By Eric Burgener, Taneja Group
-- The whole point of data protection operations is to be able to reliably and cost-effectively recover your data in a timely manner should that become necessary, regardless of whether that need is local or remote. If you're like most IT professionals, you've probably at least thought about how data de-duplication technology could improve your data protection operations. You've heard vendors trying to differentiate their products based on a number of metrics – source vs. target-based, inline vs. post processing, file-level vs. sub-file-level fingerprinting, fixed vs. variable-length windows, single vs. global de-duplication repositories, forward vs. reverse referencing, etc. – that may make it difficult to make a decision.
When it comes to disaster recovery (DR) operations, a key metric to focus on in order to make that decision much easier is time to disaster recovery (TTR).
A lot has been written about data de-duplication technology, but the topic of how different approaches impact DR time to recovery in mid-size to large enterprise environments is one that has not been addressed adequately. As data protection operations become more and more disk-based, enterprises should heavily leverage technologies such as de-duplication and replication as they move away from tape-based infrastructure.
In this article, we'll take a look at a common set of processes for moving backup data from distributed sites to centralized locations and then to remote sites for DR purposes, evaluating the impact of the two main target-based de-duplication architectures – inline and post processing - in terms of recovery point objective (RPO) and recovery time objectives (RTOs).
In pursuing this comparison, it is important to keep in mind that it is the end result impact on recovery time and cost of the entire data protection process that is important; comparisons that focus only on one or more of the intermediate steps in the process provide insufficient information to understand your ability to achieve your bottom-line objective: meeting your RPO/RTO requirements in a cost-effective manner.
Inline vs. post processing
The best way to illustrate the differences between the two approaches is to describe how they work during the backup process.
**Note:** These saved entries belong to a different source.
(** *** A value that only its key owns *)

(** The object of a key, which has no other owner, is replaced in place. *)
Lemma inv_replace N L R s db k a o o' :
  inv N L [] R s -> at_key s db k a -> heap s !! a = Some o -> o_refcount o = 1 -> obj_ok o' -> o_refcount o' = 1 -> N + 2 < 2 ^ 31 ->
  let s' := with_heap s (<[a := o']> (heap s)) in
  inv N L [] R s' /\ a_modify db (put k (value_of o')) (abs s) = (tt, abs s').
Proof.
  intros I (d & Hd & Hk) Ho H1 Hok' H1' HN s'.
  destruct (inv_shared _ _ _ _ _ 0 I) as (i & _ & Hini & Hvi & _); [by unfold REDIS_SHARED_INTEGERS|].
  pose proof (roots_db s d k a (rd_In _ _ _ Hd) Hk) as Hroot.
  assert (a <> i) as Hne.
  { intros ->. destruct (inv_count _ _ _ _ _ _ _ I Ho) as (_ & Hc & _). rewrite occ_nil in Hc.
    apply occ_In in Hini. pose proof (in_dict_refs _ _ _ _ (rd_In _ _ _ Hd) Hk) as Hin%occ_In. unfold roots in Hc. rewrite !occ_app in Hc.
    pose proof (occ_nonneg i (held s)). pose proof (occ_nonneg i (argv s)). pose proof (occ_nonneg i L.*1.*1). lia. }
  pose proof (inv_ghost _ _ _ _ _ _ _ I Hvi ltac:(lia)) as I0.
  assert (val_at (heap s) a = Some (value_of o)) as Hva by (unfold val_at; by rewrite Ho).
  destruct (store_old _ _ _ _ _ _ _ _ _ _ _ _ _ I0 Hd Hk Hva) as [I1 E1]. set (t1 := with_dbs s _) in *.
  destruct (inv_free _ _ _ _ _ _ _ _ o I1) as [I2 E2]; [done|done|by rewrite occ_cons, decide_False|]. set (t2 := with_heap t1 _) in *.
  destruct (inv_alloc _ _ _ _ t2 a o' false I2) as [I3 E3]; [lia|apply lookup_delete_eq|done|done|done|]. set (t3 := with_heap t2 _) in *.
  assert (rd (dbs t3) db = Some (RedisDb (<[k := i]> (db_dict d)) (db_expires d))) as Hd3 by (by apply (rd_set_db s _ d)).
  destruct (store_old _ _ _ _ _ db _ k a (value_of o') false i (VStr (print 0)) I3 Hd3) as [I4 E4].
  { cbn. apply lookup_insert_eq. }
  { cbn. by rewrite val_insert_ne, val_delete_ne. }
  set (t4 := with_dbs t3 _) in *. assert (t4 = s') as E.
  { unfold t4, t3, t2, t1, s', with_heap, with_dbs. cbn. rewrite insert_insert_eq, list_insert_insert_eq, insert_delete_eq.
    rewrite (insert_id (db_dict d)) by done. apply rd_Some in Hd as [_ Hd]. rewrite list_insert_id; [done|]. rewrite Hd. by destruct d. }
  rewrite E in I4, E4. split.
  - apply inv_unghost in I4. by replace (N + 1 - 1 + 1 - 1) with N in I4 by lia.
  - pose proof (abs_rd s db) as Er. rewrite Hd in Er. rewrite E3, E2, E1, (a_modify_twice db _ _ _ _ Er) in E4. rewrite E4.
    rewrite !(a_modify_eq _ _ _ d Hd). cbn [snd]. do 3 f_equal. unfold put. cbn. by rewrite insert_insert_eq.
Qed.

Lemma wp_update_sds N L R s db k a x f y :
  inv N L [] R s -> sole_raw s db k a x -> N + 2 < 2 ^ 31 -> bytes_ok y -> zlen y <= STRING_MAX ->
  (forall b, rep b x -> exists b', f b = Some b' /\ rep b' y) ->
  wp (update_sds a f) s (fun _ s' => inv N L [] R s' /\ a_modify db (put k (VStr y)) (abs s) = (tt, abs s') /\ heap_step s s' /\
    sole_raw s' db k a y /\ a_argv (abs s') = a_argv (abs s)).
Proof.
  intros I (Ha & (o & b & Ho & Ht & He & H1 & Hp & Hr) & Hb & Hl) HN Hby Hly Hf. destruct (Hf b Hr) as (b' & E & Hr').
  apply wp_bind, (wp_load _ o); [done|]. unfold obj_sds. rewrite Hp. apply wp_bind, wp_ret, wp_bind, (wp_lift _ _ _ _ E).
  apply (wp_store _ o); [done|]. set (o' := set_ptr o (PSds b')).
  assert (value_of o' = VStr y) as Ev by (unfold value_of; cbn; by rewrite (rep_content _ _ Hr')).
  destruct (inv_replace N L R s db k a o o' I Ha Ho H1) as [I' E']; [|done|done|].
  { left. split_and!; [done|done|]. by exists b', y. }
  rewrite Ev in E'. split_and!; [done|done|done| |].
  - split_and!; [done| |done|done]. exists o', b'. split_and!; try done. cbn. by rewrite lookup_insert_eq.
  - destruct Ha as (d & Hd & _). rewrite (a_modify_eq _ _ _ d Hd) in E'. apply (f_equal snd) in E'. cbn [snd] in E'. by rewrite <- E'.
Qed.

(** dbUnshareStringValue(): the value stays the same and is owned by its key only. *)
Lemma wp_unshare N L R s j key k db a x :
  inv N L [] R s -> In (j, key, k) R -> 0 <= db < dbnum -> at_key s db k a -> val_at (heap s) a = Some (VStr x) -> N + 2 < 2 ^ 31 ->
  wp (dbUnshareStringValue db key a) s (fun a' s' => inv N L [] R s' /\ abs s' = abs s /\ args_kept s s' /\ sd s' = sd s /\ sole_raw s' db k a' x).
Proof.
  intros I Hj Hdb Ha Hv HN. destruct (val_obj _ _ _ _ _ _ _ I Hv) as (o & Ho & Hok & Ex).
  destruct (obj_string o x Hok Ex) as (Ht & Hc & Hb & Hl). apply wp_bind, (wp_load _ o); [done|].
  apply wp_bind, wp_assert; [by rewrite Ht|].
  destruct (negb (o_refcount o =? 1) || negb (o_encoding o =? REDIS_ENCODING_RAW)) eqn:Es.
  2:{ apply orb_false_iff in Es as [E1%negb_false_iff%Z.eqb_eq E2%negb_false_iff%Z.eqb_eq]. apply wp_ret. split_and!; try done.
    destruct Hc as [(_ & b & Hp & Hr)|(He & _)]; [split_and!; try done; by exists o, b|by rewrite He in E2]. }
  clear Es. apply wp_bind. eapply wp_mono; [eapply (wp_getDecoded _ _ _ _ _ a x I); [lia|done]|]. cbn beta.
  intros dec s1 (I1 & E1 & H1). destruct (inv_locals _ _ _ _ _ I1 dec (VStr x) true) as [_ Hr]; [by left|].
  destruct (Hr eq_refl) as (x' & [= <-] & o1 & b1 & Ho1 & _ & _ & Hp1 & Hr1 & _).
  apply wp_bind, (wp_load _ o1); [done|]. unfold obj_sds. rewrite Hp1. apply wp_bind, wp_ret, wp_bind.
  rewrite (rep_sdslen _ _ Hr1). destruct (rep_buffer _ _ Hr1) as [r Er].
  eapply wp_mono; [eapply (wp_createString _ _ _ _ _ (s_buf b1) x r I1); [lia|done|done|done]|]. cbn beta.
  intros a' s2 (I2 & E2 & H2 & Hfr & Hoth & Hraw). apply (inv_perm _ _ ((dec, VStr x, true) :: (a', VStr x, true) :: L)) in I2; [|constructor].
  apply wp_bind. eapply wp_mono; [eapply (wp_decr _ _ _ _ _ _ _ _ I2); by left|]. cbn beta. intros _ s3 (I3 & E3 & H3 & Hoth3).
  assert (fresh_raw s3 a' x) as Hraw3.
  { destruct Hraw as (o2 & b2 & Ho2 & Hrest). exists o2, b2. rewrite Hoth3; [done|]. intros ->. by rewrite Ho1 in Hfr. }
  destruct Ha as (d & Hd & Hk). assert (dbs s3 = dbs s) as Ed by (rewrite H3, H2, H1; done).
  apply wp_bind. eapply wp_mono; [eapply (wp_dbOverwrite_local _ _ _ _ s3 _ _ k db a' (VStr x) true d a I3 Hj); [by rewrite Ed|done|intros c; by left]|].
  cbn beta. intros _ s4 (I4 & E4 & K4 & S4 & Hat & Hoth4). apply wp_ret. pose proof (inv_room _ _ _ _ _ I) as Hroom.
  assert (abs s3 = abs s) as E30 by (by rewrite E3, E2, E1).
  assert (abs s4 = abs s) as E40.
  { rewrite E30, (a_modify_eq _ _ _ d Hd) in E4. apply (f_equal snd) in E4. cbn [snd] in E4. rewrite <- E4.
    assert (put k (VStr x) (view (heap s) d) = view (heap s) d) as ->.
    { unfold put, view. cbn. rewrite insert_id; [done|]. rewrite lookup_omap, Hk. done. }
    rewrite list_insert_id; [by destruct (abs s)|]. pose proof (abs_rd s db) as Er'. rewrite Hd in Er'. by apply rd_Some in Er' as [_ ?]. }
  assert (a' <> a) as Hne.
  { intros ->. assert (In a (roots s1)) as Hin by (rewrite H1; by eapply roots_db; [eapply rd_In|]).
    destruct (inv_In _ _ _ _ _ a I1) as [oa Hoa]; [apply in_app_iff; by left|]. by rewrite Hoa in Hfr. }
  split_and!; [eapply inv_weaken; [done|lia]|done| |by rewrite S4, H3, H2, H1|].
  - split; [|by rewrite E40]. destruct K4 as [-> _]. by rewrite H3, H2, H1.
  - split_and!; [done| |done|done]. destruct Hraw3 as (o3 & b3 & Ho3 & Hrest). exists o3, b3. by rewrite Hoth4.
Qed.
(** *** SET and its variants *)

Lemma sim_ttl N L D R s expire e unit_ :
  inv N L D R s ->
  match expire, e with Some a, Some x => val_at (heap s) a = Some (VStr x) | None, None => True | _, _ => False end ->
  sim (match expire with
       | None => mret (Some 0)
       | Some e =>
           r ← getLongLongFromObjectOrReply (Some e) None;
           match r with
           | None => mret None
           | Some ms =>
               if ms <=? 0 then _ ← addReplyError "invalid expire time in SETEX"; mret None
               else mret (Some (if unit_ =? UNIT_SECONDS then swrap 64 (ms * 1000) else ms))
           end
       end) (a_ttl e unit_) s
    (fun r r' s' => r = r' /\ inv N L D R s' /\ (r <> None -> s' = s)).
Proof.
  intros I He. destruct expire as [a|], e as [x|]; try done; try by apply sim_ret.
  sim_next sim_parse; [exact I|exact He|]. intros r _ s1 (<- & I1 & _ & _ & Hs). destruct r as [ms|]; [|by apply sim_ret].
  destruct (Hs ms eq_refl) as [_ ->]. destruct (ms <=? 0); [|by apply sim_ret].
  sim_next sim_addReply; [exact I|]. intros _ _ s2 (I2 & _). by apply sim_ret.
Qed.

Lemma sim_setGeneric N0 N B R s s0 j key k a v expire e unit_ flags ok abort :
  inv N [] [] R s -> In (j, key, k) R -> owned s [] a (VStr v) ->
  match expire, e with Some a, Some x => val_at (heap s) a = Some (VStr x) | None, None => True | _, _ => False end ->
  N + 1 <= N0 + B < 2 ^ 31 ->
  sim (setGenericCommand flags key a expire unit_ ok abort)
    (a_setGeneric flags k v e unit_ (default shared_ok ok) (default shared_nullbulk abort)) s (done_with N0 s0 B).
Proof.
  intros I Hj Ho He HN. sim_next sim_ttl; [exact I|exact He|]. intros r _ s1 (<- & I1 & Hs1).
  destruct r as [ms|]; [|apply sim_ret; eapply done_inv; [done|lia]]. rewrite (Hs1 ltac:(done)). clear s1 I1 Hs1.
  apply sim_db. pose proof (inv_cur_db _ _ _ _ _ I) as Hc. set (db := cur (sd s)) in *.
  eapply sim_bind, (sim_mono _ _ _ (fun r r' s' => r = r' /\ inv N [] [] R s' /\ args_kept s s')).
  { destruct (flag flags REDIS_SET_NX); [|by apply sim_ret]. sim_next sim_lookupKeyWrite; [exact I|exact Hj|exact Hc|].
    intros o w s1 (I1 & K1 & _ & F1). apply sim_ret. split_and!; [|done|done]. by destruct o, w. }
  cbn beta. intros b1 _ s1 (<- & I1 & K1).
  eapply sim_bind, (sim_mono _ _ _ (fun r r' s' => r = r' /\ inv N [] [] R s' /\ args_kept s s')).
  { destruct b1; [by apply sim_ret|]. destruct (flag flags REDIS_SET_XX); [|by apply sim_ret].
    sim_next sim_lookupKeyWrite; [exact I1|exact Hj|exact Hc|].
    intros o w s2 (I2 & K2 & _ & F2). apply sim_ret. split_and!; [|done|by eapply args_kept_trans]. by destruct o, w. }
  cbn beta. intros b2 _ s2 (<- & I2 & K2). destruct b2.
  { eapply sim_mono; [by eapply sim_addReply|]. cbn beta. intros ? ? s3 (I3 & _). eapply done_inv; [exact I3|lia]. }
  sim_next sim_setKey; [exact I2|exact Hj|exact Hc|by eapply owned_kept|lia|]. intros _ _ s3 (I3 & K3 & C3 & V3).
  sim_next sim_incr_dirty; [exact I3|]. intros _ _ s4 (I4 & E4).
  assert (a_dict (cur_db db (abs s4)) !! k = Some (VStr v)) as V4 by (rewrite E4; exact V3). clear V3 E4.
  eapply sim_bind, (sim_mono _ _ _ (fun _ _ s' => inv (N + 1) [] [] R s')).
  { destruct expire as [x|], e as [y|]; try done; try by apply sim_ret.
    sim_next sim_mstime; [exact I4|]. intros now _ s5 (<- & _ & I5 & E5).
    eapply sim_mono; [eapply sim_setExpire; [exact I5|exact Hj|exact Hc|rewrite E5; by exists (VStr v)|by apply swrap_range]|].
    cbn beta. intros _ _ s6 (I6 & _). done. }
  cbn beta. intros _ _ s5 I5. sim_next sim_notify; [exact I5|exact Hj|]. intros _ _ s6 (I6 & _).
  eapply sim_bind, (sim_mono _ _ _ (fun _ _ s' => inv (N + 1) [] [] R s')).
  { destruct expire as [x|], e as [y|]; try done; try by apply sim_ret.
    eapply sim_mono; [by eapply sim_notify|]. cbn beta. by intros _ _ s7 (I7 & _). }
  cbn beta. intros _ _ s7 I7. eapply sim_mono; [by eapply sim_addReply|]. cbn beta. intros ? ? s8 (I8 & _).
  eapply done_inv; [exact I8|lia].
Qed.

Lemma tolower_eq c d : 97 <= d <= 122 -> (tolower c =? d) = (c =? d) || (c =? d - 32).
Proof.
  intros Hd. unfold tolower. destruct ((65 <=? c) && (c <=? 90)) eqn:E; bool_to_prop.
  - destruct (Z.eqb_spec (c + 32) d), (Z.eqb_spec c d), (Z.eqb_spec c (d - 32)); done || lia.
  - destruct (Z.eqb_spec c d), (Z.eqb_spec c (d - 32)); try done. subst. destruct E; bool_to_prop; lia.
Qed.

Lemma wp_is_option b x l1 l2 w s :
  rep b x -> 97 <= l1 <= 122 -> 97 <= l2 <= 122 -> str w = [l1; l2] ->
  wp (is_option b l1 (l1 - 32) l2 (l2 - 32)) s (fun r s' => r = is_word x w /\ s' = s).
Proof.
  intros (sp & Eb & _) H1 H2 Hw. unfold is_option, is_word. rewrite Eb, Hw.
  assert (forall c d, 97 <= d <= 122 -> (c =? d) || (c =? d - 32) = true <-> tolower c = d) as Ht.
  { intros c d Hd. rewrite <- tolower_eq by done. apply Z.eqb_eq. }
  assert (tolower 0 = 0) as H0 by done. assert (forall c, c <> 0 -> tolower c <> 0) as Hne.
  { intros c Hc. unfold tolower. destruct (_ && _) eqn:E; bool_to_prop; lia. }
  assert (forall c l, cstring (c :: l) = if c =? 0 then [] else c :: cstring l) as Ec by done.
  destruct x as [|c1 x].
  { apply wp_bind, (wp_lift _ 0); [done|]. destruct (_ || _) eqn:E; [apply Ht in E; [lia|done]|]. cbn [negb]. apply wp_ret. split; [|done]. symmetry. by apply bool_decide_false. }
  apply wp_bind, (wp_lift _ c1); [done|]. rewrite Ec. destruct ((c1 =? l1) || (c1 =? l1 - 32)) eqn:E1; cbn [negb].
  2:{ apply wp_ret. split; [|done]. symmetry. apply bool_decide_false. destruct (Z.eqb_spec c1 0); [done|]. intros [= Hc _].
    apply (proj2 (Ht c1 l1 H1)) in Hc. by rewrite Hc in E1. }
  apply Ht in E1; [|done]. assert (c1 <> 0) as Hc1 by (intros ->; lia). rewrite (proj2 (Z.eqb_neq c1 0) Hc1).
  destruct x as [|c2 x].
  { apply wp_bind, (wp_lift _ 0); [done|]. destruct (_ || _) eqn:E; [apply Ht in E; [lia|done]|]. cbn [negb]. apply wp_ret. split; [|done]. symmetry. by apply bool_decide_false. }
  apply wp_bind, (wp_lift _ c2); [done|]. rewrite Ec. destruct ((c2 =? l2) || (c2 =? l2 - 32)) eqn:E2; cbn [negb].
  2:{ apply wp_ret. split; [|done]. symmetry. apply bool_decide_false. destruct (Z.eqb_spec c2 0); [done|]. intros [= _ Hc _].
    apply (proj2 (Ht c2 l2 H2)) in Hc. by rewrite Hc in E2. }
  apply Ht in E2; [|done]. assert (c2 <> 0) as Hc2 by (intros ->; lia). rewrite (proj2 (Z.eqb_neq c2 0) Hc2).
  assert (forall r, (map tolower (c1 :: c2 :: r) = [l1; l2]) <-> r = []) as Hr.
  { intros r. cbn [map]. rewrite E1, E2. destruct r; split; done. }
  rewrite (bool_decide_ext _ _ (Hr _)). destruct x as [|c3 x].
  - apply wp_bind, (wp_lift _ 0); [done|]. by apply wp_ret.
  - apply wp_bind, (wp_lift _ c3); [done|]. apply wp_ret. split; [|done]. rewrite Ec. destruct (Z.eqb_spec c3 0); [by rewrite bool_decide_true|].
    by rewrite bool_decide_false.
Qed.
Lemma byte_op_testbit op a b i : op = BITOP_AND \/ op = BITOP_OR \/ op = BITOP_XOR ->
  Z.testbit (byte_op op a b) i =
  (if op =? BITOP_AND then andb else if op =? BITOP_OR then orb else xorb) (Z.testbit a i) (Z.testbit b i).
Proof. intros [->|[->| ->]]; cbn; [apply Z.land_spec|apply Z.lor_spec|apply Z.lxor_spec]. Qed.

Lemma byte_op_nonneg op a b : 0 <= a -> 0 <= b -> 0 <= byte_op op a b.
Proof. intros Ha Hb. unfold byte_op. repeat case_match; rewrite ?Z.land_nonneg, ?Z.lor_nonneg, ?Z.lxor_nonneg; tauto. Qed.

Lemma byte_op_split op a b r n : op = BITOP_AND \/ op = BITOP_OR \/ op = BITOP_XOR -> byte_ok a -> byte_ok b ->
  byte_op op (a + 256 * r) (b + 256 * n) = byte_op op a b + 256 * byte_op op r n /\ byte_ok (byte_op op a b).
Proof.
  intros Hop Ha Hb. pose proof (fun a b i => byte_op_testbit op a b i Hop) as Ht. unfold byte_ok in *. change 256 with (2 ^ 8) in *.
  split; [eapply op_split|eapply op_bound]; try exact Ht; try lia; try done; try (by apply byte_op_nonneg);
    destruct Hop as [->|[->| ->]]; done.
Qed.

(** A shift and a mask that drops the bits of the next byte work byte by byte. *)
Lemma shift_mask_split s a r m n : 0 <= s <= 8 -> 0 <= a < 256 -> 0 <= m < 2 ^ (8 - s) ->
  Z.land (Z.shiftr (a + 256 * r) s) (m + 256 * n) = Z.land (Z.shiftr a s) m + 256 * Z.land (Z.shiftr r s) n.
Proof.
  intros Hs Ha Hm. assert (0 <= m < 256) as Hm8. { pose proof (Z.pow_le_mono_r 2 (8 - s) 8 ltac:(lia) ltac:(lia)). change (2 ^ 8) with 256 in *. lia. }
  assert (0 <= Z.land (Z.shiftr a s) m < 256) as Hl.
  { change 256 with (2 ^ 8) in *. apply (op_bound 8 _ _ Z.land andb Z.land_spec); [done|intros; by apply Z.land_nonneg; left|lia| |done].
    split; [apply Z.shiftr_nonneg; lia|]. rewrite Z.shiftr_div_pow2 by lia. apply Z.le_lt_trans with a; [|lia].
    apply Z.div_le_upper_bound; [lia|]. pose proof (Z.pow_pos_nonneg 2 s). nia. }
  change 256 with (2 ^ 8) in *. apply Z.bits_inj'. intros i Hi.
  rewrite testbit_split by lia. rewrite !Z.land_spec, !Z.shiftr_spec, !testbit_split by lia.
  destruct (Z.ltb_spec i 8), (Z.ltb_spec (i + s) 8); try lia.
  - done.
  - rewrite (bits_above (8 - s) m) by lia. by rewrite !andb_false_r.
  - rewrite Z.shiftr_spec by lia. f_equal. f_equal. lia.
Qed.

(** ** Facts on every byte *)

Lemma all_bytes (P : Z -> bool) : forallb (fun n => P (Z.of_nat n)) (seq 0 256) = true -> forall c, byte_ok c -> P c = true.
Proof.
  intros Hall c Hc. unfold byte_ok in Hc. rewrite forallb_forall in Hall. rewrite <- (Z2Nat.id c) by lia. apply Hall, in_seq. lia.
Qed.

Lemma table_ok c : byte_ok c -> rd bitsinbyte c = Some (ones (byte_bits c)) /\ 0 <= ones (byte_bits c) <= 8.
Proof.
  intros Hc. pose proof (all_bytes (fun c => bool_decide (rd bitsinbyte c = Some (ones (byte_bits c)) /\ 0 <= ones (byte_bits c) <= 8))) as A.
  specialize (A ltac:(by vm_compute) c Hc). by apply bool_decide_eq_true in A.
Qed.

Lemma ones_app l k : ones (l ++ k) = ones l + ones k.
Proof. induction l as [|b l IH]; [done|]. cbn [app ones]. lia. Qed.

Lemma bits_cons c x : bits (c :: x) = byte_bits c ++ bits x.
Proof. done. Qed.

Lemma bits_app x y : bits (x ++ y) = bits x ++ bits y.
Proof. unfold bits. by rewrite map_app, concat_app. Qed.

Lemma zlen_bits x : zlen (bits x) = 8 * zlen x.
Proof. induction x as [|c x IH]; [done|]. rewrite bits_cons, zlen_app, zlen_cons, IH. change (zlen (byte_bits c)) with 8. lia. Qed.

Lemma ones_bound l : 0 <= ones l <= zlen l.
Proof. induction l as [|b l IH]; [done|]. cbn [ones]. rewrite zlen_cons. destruct b; cbn; lia. Qed.

(** ** The word steps of redisPopcount() *)

Definition pairs_of (b : Z) : Z := b - Z.land (Z.shiftr b 1) 0x55.
Definition nibbles (c : Z) : Z := Z.land c 0x33 + Z.land (Z.shiftr c 2) 0x33.

Lemma pairs_ok b : byte_ok b -> byte_ok (pairs_of b).
Proof.
  intros Hb. pose proof (all_bytes (fun b => (0 <=? pairs_of b) && (pairs_of b <? 256)) ltac:(by vm_compute) b Hb) as A. cbv beta in A. bool_to_prop. unfold byte_ok. lia.
Qed.

Lemma nibbles_ok b : byte_ok b -> exists lo hi, nibbles (pairs_of b) = lo + 16 * hi /\ 0 <= lo <= 4 /\ 0 <= hi <= 4 /\ lo + hi = ones (byte_bits b).
Proof.
  intros Hb. set (n := nibbles (pairs_of b)). exists (n mod 16), (n / 16).
  pose proof (all_bytes (fun b => let n := nibbles (pairs_of b) in (n mod 16 <=? 4) && (0 <=? n / 16) && (n / 16 <=? 4) &&
    (n mod 16 + n / 16 =? ones (byte_bits b)))  ltac:(by vm_compute) b Hb) as A. cbv beta zeta in A. fold n in A. bool_to_prop.
  pose proof (Z.mod_pos_bound n 16 ltac:(lia)). pose proof (Z.div_mod n 16 ltac:(lia)). split_and!; lia.
Qed.

Definition word_of (b0 b1 b2 b3 : Z) : Z := b0 + 256 * (b1 + 256 * (b2 + 256 * b3)).

Lemma mask_word s m b0 b1 b2 b3 : 0 <= s <= 8 -> 0 <= m < 2 ^ (8 - s) -> byte_ok b0 -> byte_ok b1 -> byte_ok b2 ->
  Z.land (Z.shiftr (word_of b0 b1 b2 b3) s) (word_of m m m m) =
  word_of (Z.land (Z.shiftr b0 s) m) (Z.land (Z.shiftr b1 s) m) (Z.land (Z.shiftr b2 s) m) (Z.land (Z.shiftr b3 s) m).
Proof. unfold byte_ok, word_of. intros Hs Hm H0 H1 H2. by rewrite !shift_mask_split. Qed.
You have a backup source (often called the backup "client") and a backup target. With inline processing, the de-duplication appliance is defined as the backup target, and data is de-duplicated on the fly before it is written to the target; data is only stored after it has been de-duplicated. In post processing, the de-duplication appliance is also defined as the backup target, but data is first written to disk in its native form. Then a secondary process picks that data up, de-duplicates it, and writes it back to the appliance in its de-duplicated form.
With inline processing, the de-duplication process potentially adds some amount of latency, and there has historically been a concern that inline appliances may impact backup performance. In post processing, more storage capacity is required up front (to write the backup in its un-deduplicated form) and more time may be required (since backup ingest and de-duplication are two separate, sequential processes) to process the backup into its de-duplicated form.
Vendors have been hard at work on these issues, and we are now at a point where there are inline de-duplication appliances on the market that can ingest backup data (and turn it into its de-duplicated form) at single-stream speeds of 500MBps or more, which makes backup ingest performance less of a concern (given the limitations of network backup) in all but the highest performance environments. Post-processing approaches have been modified so that post processing may be able to run concurrently with backup ingestion, significantly shortening the time required to both ingest and process the data into its de-duplicated form. Nightly backups are normally divided into a number of backup jobs that run sequentially, and in the latter case some post-processing vendors can now begin de-duplicating a completed backup job while they are ingesting others.
Figure 1. Moving backup data from the backup source through to a DR site is generally a three-step process (backup, de-duplicate, replicate), assuming the data stays on disk the whole time. Note, however, that inline approaches perform backup and de-duplication concurrently, effectively resulting in a two-step process.
Figure 1 shows the process we will use to compare inline and post-processing de-duplication impact on TTR. The operative measure of TTR is defined as the earliest point in time at which you could fully recover a file (or a full system) from the DR site, and this measure will have a certain RPO and RTO associated with it.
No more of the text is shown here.